Stored data entries
Start of Block

(** ** The laws hold here *)

Lemma start_ok : session_ok (ZW := net_world clock honest false (fun _ => false) None) root_zone net_ok 400 start.
Proof.
  assert (forall k z, ({["."%string := root_zone]} : gmap string zone_ref) !! k = Some z ->
    k = zr_name z /\ canonical k) as Hs.
  { intros k z [<- <-]%lookup_singleton_Some. split; reflexivity. }
  split; [exact Hs| |reflexivity| |].
  { intros k z Hz Hk. assert (({["."%string := root_zone]} : gmap string zone_ref) !! k = Some z) as E by exact Hz.
    apply lookup_singleton_Some in E as [E _]. by destruct Hk. }
  { apply new_net_ok. }
  exists (new_cache 10000). split_and!; [reflexivity|apply new_cache_ok|done|unfold enough_fuel; vm_compute; lia].
Qed.

Lemma honest_ok : wire_ok honest.
Proof.
  intros k. split; intros p m a; unfold honest.
  - destruct (bool_decide _); [cbn; eauto|]. destruct (question_of m) as [n [|[| |]|]]; cbn; eauto.
  - intros msg. destruct (bool_decide _).
    { apply reply_fits. cbn. lia. }
    destruct (question_of m) as [n [|[| |]|]]; apply reply_fits; cbn; try (destruct (bool_decide _)); cbn; lia.
Qed.

Lemma resolver_terminates_witness : exists r s',
  resolve honest 102 (query "alias.example." TypeA) start = Fine (r, s') /\ total_response r /\
  (counter s' <= 100 * (1 + fanout) + 1)%Z.
Proof.
  destruct (resolver_terminates (BL := refBuilderLaws) (ZW := net_world clock honest false (fun _ => false) None)
    root_zone net_ok (network_laws (BL := refBuilderLaws) clock honest false (fun _ => false) 0 ltac:(lia) honest_ok) 400) with
    (fuel := 102) (qmsg := query "alias.example." TypeA) (s := start) as [(p & E & _)|(r & s' & E & Hr & Hc)].
  - intros a w v w' Hw [= _ <-]. exact Hw.
  - vm_compute. discriminate.
  - vm_compute. discriminate.
  - apply alone_admissible.
  - vm_compute. reflexivity.
  - discriminate.
  - apply start_ok.
  - vm_compute. reflexivity.
  - vm_compute in E. discriminate E.
  - exists r, s'. split; [exact E|]. split; [exact Hr|]. apply Hc. reflexivity.
Defined.

(** The zone the referral made known. *)
Lemma stored_zones_nested_witness : exists r s' z,
  resolve honest 102 (query "www.example." TypeA) start = Fine (r, s') /\
  default ∅ (zones_map (zone_store s')) !! "example."%string = Some z /\
  zr_name z <> zr_parent z /\ dns_IsSubDomain (zr_parent z) (zr_name z) = true.
Proof.
  destruct (resolve honest 102 (query "www.example." TypeA) start) as [[r s']| |] eqn:E;
    [|vm_compute in E; discriminate E..].
  destruct (default ∅ (zones_map (zone_store s')) !! "example."%string) as [z|] eqn:Ez.
  - exists r, s', z. split; [reflexivity|]. split; [exact Ez|].
    destruct (stored_zones_nested (BL := refBuilderLaws) (ZW := net_world clock honest false (fun _ => false) None)
      root_zone net_ok (network_laws (BL := refBuilderLaws) clock honest false (fun _ => false) 0 ltac:(lia) honest_ok) 400)
      with (fuel := 102) (qmsg := query "www.example." TypeA) (s := start) (r := r) (s' := s')
      (k := "example."%string) (z := z) as (_ & _ & [Hd|Hd]); [|vm_compute; discriminate|vm_compute; discriminate|
      apply alone_admissible|vm_compute; reflexivity|discriminate|apply start_ok|vm_compute; reflexivity|exact E|exact Ez|discriminate Hd|exact Hd].
    intros a w v w' Hw [= _ <-]. exact Hw.
  - vm_compute in E. injection E as _ <-. vm_compute in Ez. discriminate Ez.
Defined.

(** ** The records of the replies *)

Lemma ref_dedup : dedup_law refLib.
Proof.
  intros rrs rr Hin. exists rr, (Ttl (Header rr)). rewrite set_Ttl_same. split_and!; [|done..].
  revert Hin. cbn. induction rrs as [|x rrs IH]; cbn; [done|]. rewrite !elem_of_cons, list_elem_of_filter. tauto.
Qed.

Lemma start_stock sent : stock 400 sent start.
Proof.
  intros c [= <-]. split_and!; [apply new_cache_ok|done|unfold enough_fuel; vm_compute; lia|]. intros k e H.
  unfold cached, shard_at in H. destruct (shards (new_cache 10000) !! getShard k) as [sh|] eqn:E; [|done].
  by apply lookup_replicate in E as [-> _].
Qed.

Lemma nobody_stock sent : safe (stock 400 sent) (others (Interleaving := nobody)) (fun _ => True).
Proof. by apply safe_ret. Qed.

(** The record that answers came from a server of this network. *)
Lemma reply_records_genuine_witness : exists r s' m,
  resolve honest 102 (query "alias.example." TypeA) start = Fine (Some r, s') /\ resp_Msg r = Some m /\
  a_rr "www.example." "198.51.100.7" ∈ records m /\
  genuine (on_the_wire honest) (a_rr "www.example." "198.51.100.7").
Proof.
  destruct (resolve honest 102 (query "alias.example." TypeA) start) as [[[r|] s']| |] eqn:E;
    [|vm_compute in E; discriminate E..].
  destruct (reply_records_genuine (ZW := net_world clock honest false (fun _ => false) None) (IL := nobody) ref_dedup 400 (on_the_wire honest)
    (network_sends clock honest false (fun _ => false) (on_the_wire honest) (fun rr H => H)) (nobody_stock _) 102 Background
    (query "alias.example." TypeA) start r s' (start_stock _) E) as [_ H].
  destruct (resp_Msg r) as [m|] eqn:Em; [|vm_compute in E; injection E as <- _; discriminate Em].
  assert (a_rr "www.example." "198.51.100.7" ∈ records m) as Hin.
  { vm_compute in E. injection E as <- _. cbn in Em. injection Em as <-. right. left. }
  exists r, s', m. split; [reflexivity|]. split; [exact Em|]. split; [exact Hin|]. apply (H m); [reflexivity|exact Hin].
Defined.

(** ** Two questions at once *)

(** While one worker resolves www.example., another asks for the alias, twice:
    before the first question knows the zone example., and after. *)
Definition meanwhile (depth : nat) (s : session zone_ref nat net) : list (activity zone_ref) :=
  if bool_decide (ticks (world s) = 1 \/ ticks (world s) = 30) then [Asks (query "alias.example." TypeA)] else [].

Definition resolve_meanwhile (m : Msg) : M (session zone_ref nat net) (option Response) :=
  resolver_Exchange (ZW := net_world clock honest false (fun _ => false) None)
    (IL := interleaved (ZW := net_world clock honest false (fun _ => false) None) 400 102 meanwhile 1) 400 102 Background m.

Lemma interleaved_questions_end_witness : exists r s',
  resolve_meanwhile (query "www.example." TypeA) start = Fine (r, s') /\ total_response r /\
  (counter s' <= 100 * (1 + fanout) + 1)%Z.
Proof.
  destruct (interleaved_questions_end (BL := refBuilderLaws) (ZW := net_world clock honest false (fun _ => false) None)
    root_zone (nth_root 1) net_ok (network_laws (BL := refBuilderLaws) clock honest false (fun _ => false) 0 ltac:(lia) honest_ok)
    (network_laws (BL := refBuilderLaws) clock honest false (fun _ => false) 1 ltac:(lia) honest_ok) 400 102) with
    (plan := meanwhile) (depth := 1) (qmsg := query "www.example." TypeA) (s := start) as [(p & E & _)|(r & s' & E & Hr & Hc)].
  - intros a w v w' Hw [= _ <-]. exact Hw.
  - vm_compute. discriminate.
  - vm_compute. discriminate.
  - vm_compute. reflexivity.
  - vm_compute. reflexivity.
  - intros depth s. unfold meanwhile. destruct (bool_decide _); repeat (constructor; [discriminate|]); constructor.
  - discriminate.
  - apply start_ok.
  - vm_compute in E. discriminate E.
  - exists r, s'. split; [exact E|]. split; [exact Hr|]. exact (proj2 (proj2 Hc)).
Defined.

Definition tries_of {A} (r : res (A * session zone_ref nat net)) : nat :=
  match r with Fine (_, s) => tries (world s) | _ => 0 end.

(** The first question gets the same answer; the tries are those of both. *)
Example meanwhile_answers :
  (answer_of (resolve_meanwhile (query "www.example." TypeA) start),
   tries_of (resolve_meanwhile (query "www.example." TypeA) start),
   tries_of (resolve honest 102 (query "www.example." TypeA) start)) =
  (answer_of (resolve honest 102 (query "www.example." TypeA) start), 8, 4).
Proof. vm_compute. reflexivity. Qed.

(** An alias and its target, validated apart. *)
Definition alias_answer : Response :=
  mkResponse (Some (set_Answer [cname_rr "alias.example." "www.example."] (query "alias.example." TypeA)))
    None 5 NotFound Secure.

Definition target_exchange (au : AuthenticationResult) : exchanger zone_ref nat net := fun _ m =>
  mret (Some (mkResponse (Some (set_Answer [a_rr "www.example." "198.51.100.7"] m)) None 5 NotFound au)).

Definition followed_alias (au : AuthenticationResult) :=
  cname (ZW := net_world clock honest false (fun _ => false) None) 400 Background
    (query "alias.example." TypeA) alias_answer (target_exchange au) start.

Example alias_secure :
  match followed_alias Secure, followed_alias Insecure with
  | Fine (_, r, _), Fine (_, r', _) => (Auth r, Auth r')
  | _, _ => (Unknown, Unknown)
  end = (Secure, Insecure).
Proof. vm_compute. reflexivity. Qed.

Lemma cname_combines_witness : exists err r' s' results,
  followed_alias Insecure = Fine (err, r', s') /\ length results = 1 /\
  (Auth r' = Secure <-> Auth alias_answer = Secure /\ Forall (fun x => Auth x = Secure) (sent results)).
Proof.
  destruct (followed_alias Insecure) as [[[err r'] s']| |] eqn:E; [|vm_compute in E; discriminate E..].
  destruct (cname_combines (ZW := net_world clock honest false (fun _ => false) None) 400 Background
    (query "alias.example." TypeA) alias_answer _ (target_exchange Insecure) start err r' s' eq_refl E)
    as (results & m' & Hr & Hs & _).
  exists err, r', s', results. split; [reflexivity|]. split; [|exact Hs].
  symmetry. exact (Forall2_length _ _ _ Hr).
Defined.
End ResolverExample.

(** ** A signed name: the root delegates example. to its key *)

Module SignedExample.
#[export] Existing Instance refLib.
#[export] Existing Instance refLaws.
#[export] Existing Instance map_range_std.
#[export] Existing Instance default_resolver_config.
#[export] Existing Instance ResolverExample.refBuilder.
#[export] Existing Instance ResolverExample.in_order.
#[export] Existing Instance ResolverExample.nobody.
#[export] Existing Instance ChainExample.cfg.

Definition reply (sections : list RR * list RR * list RR) (m : Msg) : option Msg * Z * option error :=
  ResolverExample.reply sections m.

Definition signed (answer : list RR) (k : nat) (protocol : string) : dnsClient := fun m a =>
  match ResolverExample.question_of m with
  | (n, 48%Z) =>
      reply (if bool_decide (n = "."%string) then fst (GetDNSKEYRecords ChainExample.root_zone)
             else CskExample.honest_keys, [], []) m
  | (n, 1%Z) =>
      if bool_decide (a = "192.0.2.1:53"%string)
      then reply ([], Ns ChainExample.referral, [ResolverExample.a_rr "ns.example." "192.0.2.2"]) m
      else reply (answer, [], []) m
  | _ => reply ([], [], []) m
  end.

#[export] Instance service : AuthService zone_ref net :=
  chain_service (ZW := net_world ResolverExample.clock (signed CskExample.honest_answer) false (fun _ => false) None)
    (fun _ _ => CskExample.clocks).

(** www.example. A with DO. *)
Definition question : Msg :=
  msg_SetEdns0 4096 true (ResolverExample.query "www.example." TypeA).

Definition resolve (answer : list RR) : res (option Response * session zone_ref nat net) :=
  resolver_Exchange (ZW := net_world ResolverExample.clock (signed answer) false (fun _ => false) None)
    400 102 Background question ResolverExample.start.

Definition view (r : res (option Response * session zone_ref nat net)) :
    option (AuthenticationResult * bool * Z * nat) :=
  match r with
  | Fine (Some r, _) =>
      match resp_Msg r with
      | Some m => Some (Auth r, AuthenticatedData m, Rcode m, length (Answer m))
      | None => None
      end
  | _ => None
  end.

Example signed_reply : view (resolve CskExample.honest_answer) = Some (Secure, true, RcodeSuccess, 2).
Proof. vm_compute. reflexivity. Qed.

(** The record replaced, its signature kept. *)
Definition forged_answer : list RR :=
  [CskExample.a "www.example." "203.0.113.66";
   RR_RRSIG (CskExample.rrsig CskExample.evil "www.example." TypeA 2)].

Example forged_reply : view (resolve forged_answer) = Some (Bogus, false, RcodeServerFailure, 0).
Proof. vm_compute. reflexivity. Qed.

(** The message without its question section. *)
Definition unasked (m : Msg) : Msg :=
  mkMsg (Id m) (Response_ m) (Authoritative m) (Truncated m) (RecursionDesired m) (RecursionAvailable m)
    (AuthenticatedData m) (CheckingDisabled m) (Rcode m) [] (Answer m) (Ns m) (Extra m).

(** A server that leaves the question out of its replies; its answers are not
    even signed. *)
Definition mute (k : nat) (protocol : string) : dnsClient := fun m a =>
  let '(r, d, e) := signed [CskExample.a "www.example." "203.0.113.66"] k protocol m a in
  (if bool_decide (a = "192.0.2.1:53"%string) then r else option_map unasked r, d, e).

(** A server can stop the program with a reply that has no question: the
    library accepts it, [AddResponse] indexes it, and nothing recovers from the
    panic of the authenticator's goroutine.  It takes one zone under the
    server's control and a question with DO. *)
Theorem missing_question_crashes :
  (forall k, client_law (mute k) /\ id_law (mute k)) /\
  let ZW := net_world ResolverExample.clock mute false (fun _ => false) None in
  resolver_Exchange (ZW := ZW) (AS := chain_service (ZW := ZW) (fun _ _ => CskExample.clocks))
    400 102 Background question ResolverExample.start = Crash IndexOutOfRange.
Proof.
  split; [|vm_compute; reflexivity]. intros k. split; intros p m a; unfold mute, signed;
    destruct (ResolverExample.question_of m) as [n t]; unfold reply, ResolverExample.reply;
    repeat case_match; simplify_eq; cbn; try eauto; try (by intros msg d [= <- _]).
Qed.
(** [C5] at the pending comparison [Egap_type == 'insulator']. *)
Lemma C5_double_negation_restores_witness :
  exists h1 h2,
    __invert__ 0 [mk (Some "Egap_type") [] ["Egap_type('insulator')"]
                     {[ Some "Egap_type" ]}] = Return 0 h1 /\
    __str__ 0 h1 = Return (Some "Egap_type(!'insulator')") h1 /\
    __invert__ 0 h1 = Return 0 h2 /\
    __str__ 0 h2 = Return (Some "Egap_type('insulator')") h2.
Proof.
  destruct (C5_double_negation_restores
              [mk (Some "Egap_type") [] ["Egap_type('insulator')"]
                  {[ Some "Egap_type" ]}]
              0 _ "Egap_type('insulator')" eq_refl
              (or_intror eq_refl) eq_refl (or_introl eq_refl))
    as (h1 & h2 & txt1 & Hi1 & Hs1 & Hi2 & Hs2 & _).
  exists h1, h2.
  split; [exact Hi1|].
  split; [|split; [exact Hi2 | exact Hs2]].
  assert (Hrun : __invert__ 0 [mk (Some "Egap_type") [] ["Egap_type('insulator')"]
                                   {[ Some "Egap_type" ]}]
                 = Return 0 [mk (Some "Egap_type") [] ["Egap_type(!'insulator')"]
                                {[ Some "Egap_type" ]}])
    by reflexivity.
  rewrite Hrun in Hi1. injection Hi1 as <-. reflexivity.
Defined.

(** ** Discovery and reset of the registered nodes *)

Lemma find_all_loop (l : list (string * Registry.pyobj))
    (h : heap) (mems : list (string * Registry.pyobj)) (acc : list string) :
  for_each l (fun no =>
      if Registry.isinstance_Keyword (snd no)
      then Registry.all_keywords_append (fst no)
      else ret tt) (Registry.mk h mems acc)
  = Return tt (Registry.mk h mems (acc ++ discovered l)).
Proof.
  revert acc. induction l as [|[n o] l IH]; intros acc; simpl.
  - now rewrite app_nil_r.
  - unfold bind. destruct (Registry.isinstance_Keyword o); simpl.
    + rewrite IH. now rewrite <- app_assoc.
    + apply IH.
Qed.
(** * Sigil: PCREReplaceTextBuilder

    A shallow embedding of [src/PCRE2/PCREReplaceTextBuilder.cpp] and the
    properties of its replacement-text state machine.

    Text is modelled the way Qt stores it: a [QString] is a sequence of
    16-bit code units ([QChar]), and the scanner walks the replacement
    pattern one code unit at a time.  The builder object ([m_finalText],
    [m_caseChangeState]) and the local variables of the scanning loop are
    records threaded explicitly through the loop body. *)

From Stdlib Require Import ZArith List Bool Lia String Ascii.
Import ListNotations.
Open Scope Z_scope.

(** ** Text model *)

Definition QChar := Z.
Definition QString := list QChar.

(** The default-constructed [QChar()] is the code unit 0. *)
Definition QChar_null : QChar := 0.
Definition isNull (c : QChar) : bool := c =? 0.

(** [QChar(uint rc)] keeps the low 16 bits of [rc]. *)
Definition QChar_of_uint (rc : Z) : QChar := Z.land rc 65535.

(** A C character literal compared with or converted to a [QChar]. *)
Definition ch (a : ascii) : QChar := Z.of_N (N_of_ascii a).

(** A C string literal converted to a [QString]. *)
Fixpoint qs (s : string) : QString :=
  match s with
  | EmptyString => []
  | String a r => ch a :: qs r
  end.

Definition QString_eqb (s t : QString) : bool :=
  if list_eq_dec Z.eq_dec s t then true else false.

(** [s.contains(c)] for a one-character needle. *)
Definition QString_contains (s : QString) (c : QChar) : bool :=
  existsb (Z.eqb c) s.

Definition QString_length (s : QString) : Z := Z.of_nat (List.length s).
Definition QString_left (n : nat) (s : QString) : QString := firstn n s.
Definition QString_right (n : nat) (s : QString) : QString :=
  skipn (List.length s - n) s.
Definition QString_mid (n : nat) (s : QString) : QString := skipn n s.

(** The macro [is_hex]. *)
Definition is_hex (a : QChar) : bool :=
  ((ch "0" <=? a) && (a <=? ch "9"))
  || ((ch "a" <=? a) && (a <=? ch "f"))
  || ((ch "A" <=? a) && (a <=? ch "F")).

(** Value of one hexadecimal digit. *)
Definition hex_digit_value (a : QChar) : Z :=
  if (ch "0" <=? a) && (a <=? ch "9") then a - ch "0"
  else if (ch "a" <=? a) && (a <=? ch "f") then a - ch "a" + 10
  else a - ch "A" + 10.

(** [s.toUInt(NULL, 16)] on the strings the builder passes to it.  The
    builder only converts strings all of whose characters satisfy [is_hex]
    and whose length is at most 6; on those Qt returns the positional
    value.  A string with any other character converts to 0. *)
Definition QString_toUInt16 (s : QString) : Z :=
  if forallb is_hex s
  then fold_left (fun acc a => 16 * acc + hex_digit_value a) s 0
  else 0.

(** ** External collaborators

    Qt's Unicode tables and number parsing, and [Utility::Substring], are
    not part of this file's source; they are taken as operations of an
    interface. *)

Class Qt := {
  QChar_isDigit : QChar -> bool;
  QChar_digitValue : QChar -> Z;
  QChar_toLower : QChar -> QChar;
  QChar_toUpper : QChar -> QChar;
  QString_toLower : QString -> QString;
  QString_toUpper : QString -> QString;
  QString_toInt : QString -> Z;
  QString_fromUcs4 : Z -> QString;
  Utility_Substring : Z -> Z -> QString -> QString
}.

(** On the ASCII range Qt's [isDigit] is the test for ['0'..'9']. *)
Definition isDigit_ascii (Q : Qt) : Prop :=
  forall c, 0 <= c < 128 ->
    @QChar_isDigit Q c = (ch "0" <=? c) && (c <=? ch "9").

(** The regex object, seen through the two members the builder calls. *)
Record SPCRE := {
  isValid : bool;
  getCaptureStringNumber : QString -> Z
}.

(** ** Builder state *)

Inductive CaseChange :=
| CaseChange_LowerNext
| CaseChange_Lower
| CaseChange_UpperNext
| CaseChange_Upper
| CaseChange_None.

Definition CaseChange_eqb (a b : CaseChange) : bool :=
  match a, b with
  | CaseChange_LowerNext, CaseChange_LowerNext
  | CaseChange_Lower, CaseChange_Lower
  | CaseChange_UpperNext, CaseChange_UpperNext
  | CaseChange_Upper, CaseChange_Upper
  | CaseChange_None, CaseChange_None => true
  | _, _ => false
  end.

Record Builder := mkBuilder {
  m_finalText : QString;
  m_caseChangeState : CaseChange
}.

(** The local variables of [BuildReplacementText]'s loop. *)
Record Locals := mkLocals {
  backref_bracket_start_char : QChar;
  control_char : QChar;
  backref_name : QString;
  invalid_control : QString;
  control_x_hex : QString;
  control_x6_hex : QString;
  in_hex6 : bool;
  in_control : bool
}.

Definition set_backref_bracket_start_char (l : Locals) (v : QChar) : Locals :=
  mkLocals v (control_char l) (backref_name l) (invalid_control l)
           (control_x_hex l) (control_x6_hex l) (in_hex6 l) (in_control l).
Definition set_control_char (l : Locals) (v : QChar) : Locals :=
  mkLocals (backref_bracket_start_char l) v (backref_name l) (invalid_control l)
           (control_x_hex l) (control_x6_hex l) (in_hex6 l) (in_control l).
Definition set_backref_name (l : Locals) (v : QString) : Locals :=
  mkLocals (backref_bracket_start_char l) (control_char l) v (invalid_control l)
           (control_x_hex l) (control_x6_hex l) (in_hex6 l) (in_control l).
Definition set_invalid_control (l : Locals) (v : QString) : Locals :=
  mkLocals (backref_bracket_start_char l) (control_char l) (backref_name l) v
           (control_x_hex l) (control_x6_hex l) (in_hex6 l) (in_control l).
Definition set_control_x_hex (l : Locals) (v : QString) : Locals :=
  mkLocals (backref_bracket_start_char l) (control_char l) (backref_name l)
           (invalid_control l) v (control_x6_hex l) (in_hex6 l) (in_control l).
Definition set_control_x6_hex (l : Locals) (v : QString) : Locals :=
  mkLocals (backref_bracket_start_char l) (control_char l) (backref_name l)
           (invalid_control l) (control_x_hex l) v (in_hex6 l) (in_control l).
Definition set_in_hex6 (l : Locals) (v : bool) : Locals :=
  mkLocals (backref_bracket_start_char l) (control_char l) (backref_name l)
           (invalid_control l) (control_x_hex l) (control_x6_hex l) v (in_control l).
Definition set_in_control (l : Locals) (v : bool) : Locals :=
  mkLocals (backref_bracket_start_char l) (control_char l) (backref_name l)
           (invalid_control l) (control_x_hex l) (control_x6_hex l) (in_hex6 l) v.

(** The locals as declared before the loop: default-constructed characters
    and strings, both flags false. *)
Definition locals_init : Locals :=
  mkLocals QChar_null QChar_null [] [] [] [] false false.

(** ** A reference instance of the interface

    An ASCII-only implementation of the Qt operations, used to run the
    model on concrete patterns. *)
Module Ascii.

Definition isDigit (c : QChar) : bool := (ch "0" <=? c) && (c <=? ch "9").
Definition digitValue (c : QChar) : Z := if isDigit c then c - ch "0" else -1.
Definition toLower (c : QChar) : QChar :=
  if (ch "A" <=? c) && (c <=? ch "Z") then c + 32 else c.
Definition toUpper (c : QChar) : QChar :=
  if (ch "a" <=? c) && (c <=? ch "z") then c - 32 else c.

(** Decimal digits only; anything else converts to 0. *)
Definition toInt (s : QString) : Z :=
  match s with
  | [] => 0
  | _ => if forallb isDigit s
         then fold_left (fun acc a => 10 * acc + (a - ch "0")) s 0
         else 0
  end.

(** UTF-16 encoding of one code point. *)
Definition fromUcs4 (u : Z) : QString :=
  if u <? 65536 then [u]
  else [Z.shiftr u 10 + 55232; u mod 1024 + 56320].

Definition Substring (start_index end_index : Z) (s : QString) : QString :=
  firstn (Z.to_nat (end_index - start_index)) (skipn (Z.to_nat start_index) s).

Definition qt : Qt :=
  {| QChar_isDigit := isDigit;
     QChar_digitValue := digitValue;
     QChar_toLower := toLower;
     QChar_toUpper := toUpper;
     QString_toLower := map toLower;
     QString_toUpper := map toUpper;
     QString_toInt := toInt;
     QString_fromUcs4 := fromUcs4;
     Utility_Substring := Substring |}.

(** A regex object with one named group, ["year"], numbered 1. *)
Definition sre : SPCRE :=
  {| isValid := true;
     getCaptureStringNumber :=
       fun n => if QString_eqb n (qs "year") then 1 else -1 |}.

(** A source text and the spans of a match with two groups: the whole
    match [Hello] and the group [2024]. *)
Definition text : QString := qs "Hello World 2024".
Definition spans : list (Z * Z) := [(0, 5); (12, 16)].

End Ascii.

(** ** The builder *)

Section Builder.

Context {Q : Qt}.

(** [IsValidHex6] *)
Definition IsValidHex6 (hv : QString) : bool :=
  let hl := QString_length hv in
  if (hl <? 2) || (hl =? 3) || (hl =? 5) || (hl >? 6) then false
  else if negb (forallb is_hex hv) then false
  else if (hl =? 2) || (hl =? 4) then true
  else if QString_eqb (QString_left 1 hv) (qs "0")
          || QString_eqb (QString_left 2 hv) (qs "10") then true
  else false.

(** [resetState] *)
Definition resetState (this : Builder) : Builder :=
  mkBuilder [] CaseChange_None.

End of Block

Exercise aim
Please return the lines above exactly, from the first one down to the line with "intros k. split; intros p m a; unfold honest.", and stop after that line.

Answer to the exercise
(** ** The laws hold here *)

Lemma start_ok : session_ok (ZW := net_world clock honest false (fun _ => false) None) root_zone net_ok 400 start.
Proof.
  assert (forall k z, ({["."%string := root_zone]} : gmap string zone_ref) !! k = Some z ->
    k = zr_name z /\ canonical k) as Hs.
  { intros k z [<- <-]%lookup_singleton_Some. split; reflexivity. }
  split; [exact Hs| |reflexivity| |].
  { intros k z Hz Hk. assert (({["."%string := root_zone]} : gmap string zone_ref) !! k = Some z) as E by exact Hz.
    apply lookup_singleton_Some in E as [E _]. by destruct Hk. }
  { apply new_net_ok. }
  exists (new_cache 10000). split_and!; [reflexivity|apply new_cache_ok|done|unfold enough_fuel; vm_compute; lia].
Qed.

Lemma honest_ok : wire_ok honest.
Proof.
  intros k. split; intros p m a; unfold honest.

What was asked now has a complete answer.